■ Your objective
Return, character for character, the lines from the one bearing "apply not_elem_of_cons in" through the end of the material. Omit everything before that line.

══════════

(* ===== verification/KoForeachNodes.v ===== *)
(** * The functions on nodes of [KoForeach]

    What they do to the list of children of an element: where a node goes, what
    is left when nodes are removed, the run of siblings that
    fixUpContinuousNodeArray finds, and the loop that puts the nodes of an item
    in place. *)
From stdpp Require Import base list.
From Stdlib Require Import Lia.
From S2P Require Import Prelude KoForeach.

Section nodes.
Context {node : Type} `{EqDecision node}.
Implicit Types (c l t T R A B : list node) (n x : node).

(** ** Sublists *)

Lemma sublist_filter_stronger (P Q : node → Prop) `{∀ x, Decision (P x), ∀ x, Decision (Q x)} l :
  (∀ x, x ∈ l → P x → Q x) → filter P l `sublist_of` filter Q l.
Proof.
  induction l as [|x l IH]; intros H1; [done|]. rewrite !filter_cons.
  assert (filter P l `sublist_of` filter Q l) by (apply IH; intros; apply H1; [by right|done]).
  specialize (H1 x (list_elem_of_here _ _)).
  repeat case_decide; first [done|by constructor|tauto].
Qed.

Lemma filter_iff_in (P Q : node → Prop) `{∀ n, Decision (P n), ∀ n, Decision (Q n)} c :
  (∀ n, n ∈ c → P n ↔ Q n) → filter P c = filter Q c.
Proof.
  induction c as [|n c IH]; intros H1; [done|]. rewrite !filter_cons, IH by (intros; apply H1; by right).
  specialize (H1 n (list_elem_of_here _ _)). repeat case_decide; tauto.
Qed.

Lemma sublist_middle c1 c2 A B x :
  NoDup (c1 ++ x :: c2) → A ++ x :: B `sublist_of` c1 ++ x :: c2 →
  A `sublist_of` c1 ∧ B `sublist_of` c2.
Proof.
  intros Hnd H. apply sublist_app_cons_l in H as (k1 & k2 & Heq & H1 & H2).
  assert (k1 = c1 ∧ k2 = c2) as [-> ->]; [|done].
  clear H1 H2. revert c1 Hnd Heq. induction k1 as [|y k1 IH]; intros c1 Hnd Heq.
  - destruct c1 as [|z c1]; [by simplify_eq/=|]. simplify_eq/=.
    apply NoDup_cons in Hnd as [Hz _]. destruct Hz. apply elem_of_app. right. left.
  - destruct c1 as [|z c1].
    + simplify_eq/=. apply NoDup_cons in Hnd as [Hx _]. destruct Hx.
      apply elem_of_app. right. left.
    + simplify_eq/=. apply NoDup_cons in Hnd as [_ Hnd].
      by destruct (IH c1 Hnd ltac:(done)) as [-> ->].
Qed.

(** ** Siblings, insertion and removal *)

Lemma siblings_from_app n c1 c2 : n ∉ c1 → siblings_from n (c1 ++ n :: c2) = n :: c2.
Proof.
  induction c1 as [|y c1 IH]; intros Hn; simpl; [by rewrite decide_True|].
  apply not_elem_of_cons in Hn as [? ?]. rewrite decide_False by done. by apply IH.
Qed.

══════════

■ Answer to this exercise
  apply not_elem_of_cons in Hn as [? ?]. rewrite decide_False by done. by apply IH.
Qed.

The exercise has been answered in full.